AM: I wanted to ask, because we’ve been talking about dystopias you’ve been influenced by, what, in your mind, makes a good dystopia?
RH: I like dystopias where you get a sense that it’s pervasive and everyone is accountable to it and it’s not just one party. It’s complex and holds people accountable. I think that’s why I love the Hulu remake of The Handmaid’s Tale, seeing it from the Commander’s perspective and from the Commander’s wife’s perspective. What’s really interesting is, seeing that, you almost understand where they’re coming from. It’s not just that you are the good guys and these are the bad guys. You can still tell that some people are more morally aligned than others, but at the same time, they are human beings. They’re not just dismissed as evil anomalies. You can see how society actually got there. Those are the types of dystopias that I really love. They feel realistic and even more inevitable in some ways.
I always feel like my favorite dystopias have at their heart a utopia that’s failed. That’s always really fascinating to me. You can say, “Oh, what if the world was this terrible place?” but the thing is, that feels like an action movie. But if you say, “This world is terrible, but you can understand why they got there,” that’s different. I think the most heartbreaking dystopias are the ones where you see why the people are convinced into doing what they’re doing. In A Brave New World, when the commander in chief is like, “Well, everyone’s happy now! What’s wrong with that?” that to me is so terrifying, because it seems like it could happen so easily. And it’s so heartbreaking, because people are just trying to do their best and things sort of spiral out of control.
AH: I don’t want to ask about the future, since we’ve already talked so much about the future. I wanted to ask, in writing Suicide Club, what have you learned about your writing and your attachment to certain themes. Going forward, has writing the book encouraged you to explore other themes further?
RH: It made me realize just how obsessed with death I am. [Laughs] I always knew that I guess, but writing an entire book about it, I was like, “Oh, I should probably see someone about this.” I’ve spent a lot of time thinking about these kinds of things, which probably helped the book. I think those themes will always be present in my work, because even in my short fiction, implicitly, there is some theme of loss or the passage of time and aging, and it’s still popping up but in different ways. I’m working on another book right now, not dystopian, it’s kind of realist and historical. I already see similar themes starting to creep in. As a writer there are certain things that you’re preoccupied with, and they haunt your writing all of your life. For me, it might be aging and loss. [Laughs]

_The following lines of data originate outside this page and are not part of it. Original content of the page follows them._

(* ===== verification/RlpStream.v ===== *)
(** * RLP: the decoding stream (src/rlp/decode.go)

    A [Stream] reads from an in-memory reader.  It checks every read against
    the sizes of the enclosing lists and the input limit, and remembers the
    kind and size of the value ahead. *)

From stdpp Require Import base list numbers strings.
From Stdlib Require Import ZArith Lia.
From S2P Require Import Prelude Bytes Rlp RlpProps.

Module RlpStream.
Import Rlp RlpProps.

Record Stream : Type := mk_Stream {
  input : list Z;              (* what is left in r *)
  remaining : Z;
  ssize : Z;
  kinderr : option rlpErr;
  stack : list Z;              (* innermost list first *)
  kind : option Kind;          (* None: -1 *)
  byteval : Z;
  limited : bool;
}.
Definition set_kind (k : option Kind) (s : Stream) : Stream :=
  mk_Stream (input s) (remaining s) (ssize s) (kinderr s) (stack s) k (byteval s) (limited s).
Definition set_ahead (k : Kind) (sz : Z) (e : option rlpErr) (s : Stream) : Stream :=
  mk_Stream (input s) (remaining s) sz e (stack s) (Some k) (byteval s) (limited s).
Definition set_stack (st : list Z) (s : Stream) : Stream :=
  mk_Stream (input s) (remaining s) (ssize s) (kinderr s) st (kind s) (byteval s) (limited s).
Definition set_size (sz : Z) (s : Stream) : Stream :=
  mk_Stream (input s) (remaining s) sz (kinderr s) (stack s) (kind s) (byteval s) (limited s).
Definition set_input (i : list Z) (s : Stream) : Stream :=
  mk_Stream i (remaining s) (ssize s) (kinderr s) (stack s) (kind s) (byteval s) (limited s).
Definition set_remaining (r : Z) (s : Stream) : Stream :=
  mk_Stream (input s) r (ssize s) (kinderr s) (stack s) (kind s) (byteval s) (limited s).
Definition set_byteval (b : Z) (s : Stream) : Stream :=
  mk_Stream (input s) (remaining s) (ssize s) (kinderr s) (stack s) (kind s) b (limited s).

(** An operation: an error or a value, and the stream after it. *)
Definition M (A : Type) : Type := Stream -> (rlpErr + A) * Stream.
#[export] Instance M_ret : MRet M := fun A a s => (inr a, s).
#[export] Instance M_bind : MBind M := fun A B f m s =>
  match m s with
  | (inl e, s') => (inl e, s')
  | (inr a, s') => f a s'
  end.
Definition fail {A} (e : rlpErr) : M A := fun s => (inl e, s).
Definition get : M Stream := fun s => (inr s, s).
Definition modify (f : Stream -> Stream) : M unit := fun s => (inr tt, f s).
Definition rearm : M unit := modify (set_kind None).
(** [err] of [m] as a value. *)
Definition try_ {A} (m : M A) : M (rlpErr + A) := fun s => let '(r, s') := m s in (inr r, s').

(** A stream on a bytes.Reader. *)
Definition NewStream (b : list Z) (inputLimit : Z) : Stream :=
  mk_Stream b (if 0 <? inputLimit then inputLimit else len b) 0 None [] None 0 true.
Definition NewListStream (b : list Z) (n : Z) : Stream :=
  set_ahead List_ n None (NewStream b n).

Definition listLimit (s : Stream) : option Z := head (stack s).

Definition willRead (n : Z) : M unit := fun s =>
  let s := set_kind None s in
  let check (s : Stream) :=
    if limited s then
      if remaining s <? n then (inl ErrValueTooLarge, s)
      else (inr tt, set_remaining (remaining s - n) s)
    else (inr tt, s) in
  match stack s with
  | limit :: st =>
      if limit <? n then (inl ErrElemTooLarge, s) else check (set_stack ((limit - n) :: st) s)
  | [] => check s
  end.
Definition readByte : M Z :=
  willRead 1 ;;
  s ← get;
  match input s with
  | [] => fail io_ErrUnexpectedEOF
  | b :: i => modify (set_input i) ;; mret b
  end.
Definition readFull (n : Z) : M (list Z) :=
  willRead n ;;
  s ← get;
  if n <=? len (input s) then
    modify (set_input (drop (Z.to_nat n) (input s))) ;; mret (take (Z.to_nat n) (input s))
  else modify (set_input []) ;; fail io_ErrUnexpectedEOF.
Definition readUint (n : Z) : M Z :=
  if n =? 0 then rearm ;; mret 0
  else if n =? 1 then readByte
  else
    b ← readFull n;
    match b with
    | x :: _ => if x =? 0 then fail ErrCanonSize else mret (unbe b)
    | [] => mret 0
    end.

(** Kind and size, which are returned also with an error. *)
Definition readKind_s (s : Stream) : Kind * Z * option rlpErr * Stream :=
  match readByte s with
  | (inl err, s) =>
      let err := match stack s, err with
                 | [], io_ErrUnexpectedEOF => io_EOF
                 | [], ErrValueTooLarge => io_EOF
                 | _, e => e
                 end in
      (Byte, 0, Some err, s)
  | (inr b, s) =>
      let s := set_byteval 0 s in
      let long k n :=
        match readUint n s with
        | (inl e, s) => (k, 0, Some e, s)
        | (inr sz, s) => (k, sz, if sz <? 56 then Some ErrCanonSize else None, s)
        end in
      if b <? 0x80 then (Byte, 0, None, set_byteval b s)
      else if b <? 0xB8 then (String_, b - 0x80, None, s)
      else if b <? 0xC0 then long String_ (b - 0xB7)
      else if b <? 0xF8 then (List_, b - 0xC0, None, s)
      else long List_ (b - 0xF7)
  end.
Definition Kind_ : M (Kind * Z) := fun s =>
  match kind s with
  | Some k => (match kinderr s with Some e => inl e | None => inr (k, ssize s) end, s)
  | None =>
      let limit := listLimit s in
      if bool_decide (limit = Some 0) then (inl EOL, s)
      else
        let '(k, sz, err, s) := readKind_s s in
        let err := match err with
                   | Some e => Some e
                   | None =>
                       if match limit with Some l => l <? sz | None => false end then Some ErrElemTooLarge
                       else if (limited s && (remaining s <? sz))%bool then Some ErrValueTooLarge
                       else None
                   end in
        (match err with Some e => inl e | None => inr (k, sz) end, set_ahead k sz err s)
  end.
Lemma u64_sub_sub l a b : u64 (u64 (l - a) - b) = u64 (l - (a + b)).
Proof. unfold u64. rewrite Zminus_mod_idemp_l. f_equal. lia. Qed.
Lemma charge_charge a b st : charge b (charge a st) = charge (a + b) st.
Proof. destruct st as [|l st]; [done|]. simpl. by rewrite u64_sub_sub. Qed.
Lemma charge_0 st : Forall is_u64 st -> charge 0 st = st.
Proof. destruct 1 as [|l st Hl _]; [done|]. simpl. rewrite Z.sub_0_r, u64_small; done. Qed.
Lemma consumed_trans o1 o2 s s1 s2 : consumed o1 s s1 -> consumed o2 s1 s2 -> consumed (o1 ++ o2) s s2.
Proof.
  intros [I1 S1 V1] [I2 S2 V2]. split; [by rewrite I1, I2, app_assoc| |done].
  by rewrite S2, S1, charge_charge, len_app.
Qed.
Lemma consumed_refl s s' : inv s -> core_of s' = core_of s -> consumed [] s s'.
Proof.
  intros V [= E1 E2 E3 E4]. split; [by rewrite E1|by rewrite E3, charge_0 by apply V|]. destruct V.
  split; rewrite ?E1, ?E2, ?E3, ?E4; done.
Qed.
Lemma consumed_core o s s1 s2 : consumed o s s1 -> core_of s2 = core_of s1 -> consumed o s s2.
Proof.
  intros C E. rewrite <- (app_nil_r o). eapply consumed_trans; [exact C|]. apply consumed_refl; [apply C|done].
Qed.
Lemma consumed_small o s s' : inv s -> consumed o s s' -> len o < 2 ^ 63 /\ bytes o.
Proof.
  intros V C. pose proof (inv_len _ V) as Hl. pose proof (inv_bytes _ V) as Hb. rewrite (con_input _ _ _ C) in *.
  rewrite len_app in Hl. pose proof (len_nonneg (input s')). apply Forall_app in Hb as [Hb _]. split; [lia|done].
Qed.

Before I wrote this book, I was always worried that I wasn’t doing it the right way, or that I wasn’t planning well, or the outlining was really all over the place and it wasn’t proceeding logically. It was so messy and so much trial and error. At the time, I thought this meant I was doing something wrong and that it wasn’t going to be a book, that I was never going to find the story. But now, after having gone through that, the many rounds of edits, the cutting of hundreds of thousands of words, I’m realizing that is my process. Which is, on one hand, depressing and stressful, but at the same time it’s quite reassuring. Even as I start this new book and feel that this is hopeless, I know from my experience writing Suicide Club that even if it feels that way, it can still turn out to be a cohesive piece of work that I’m happy with.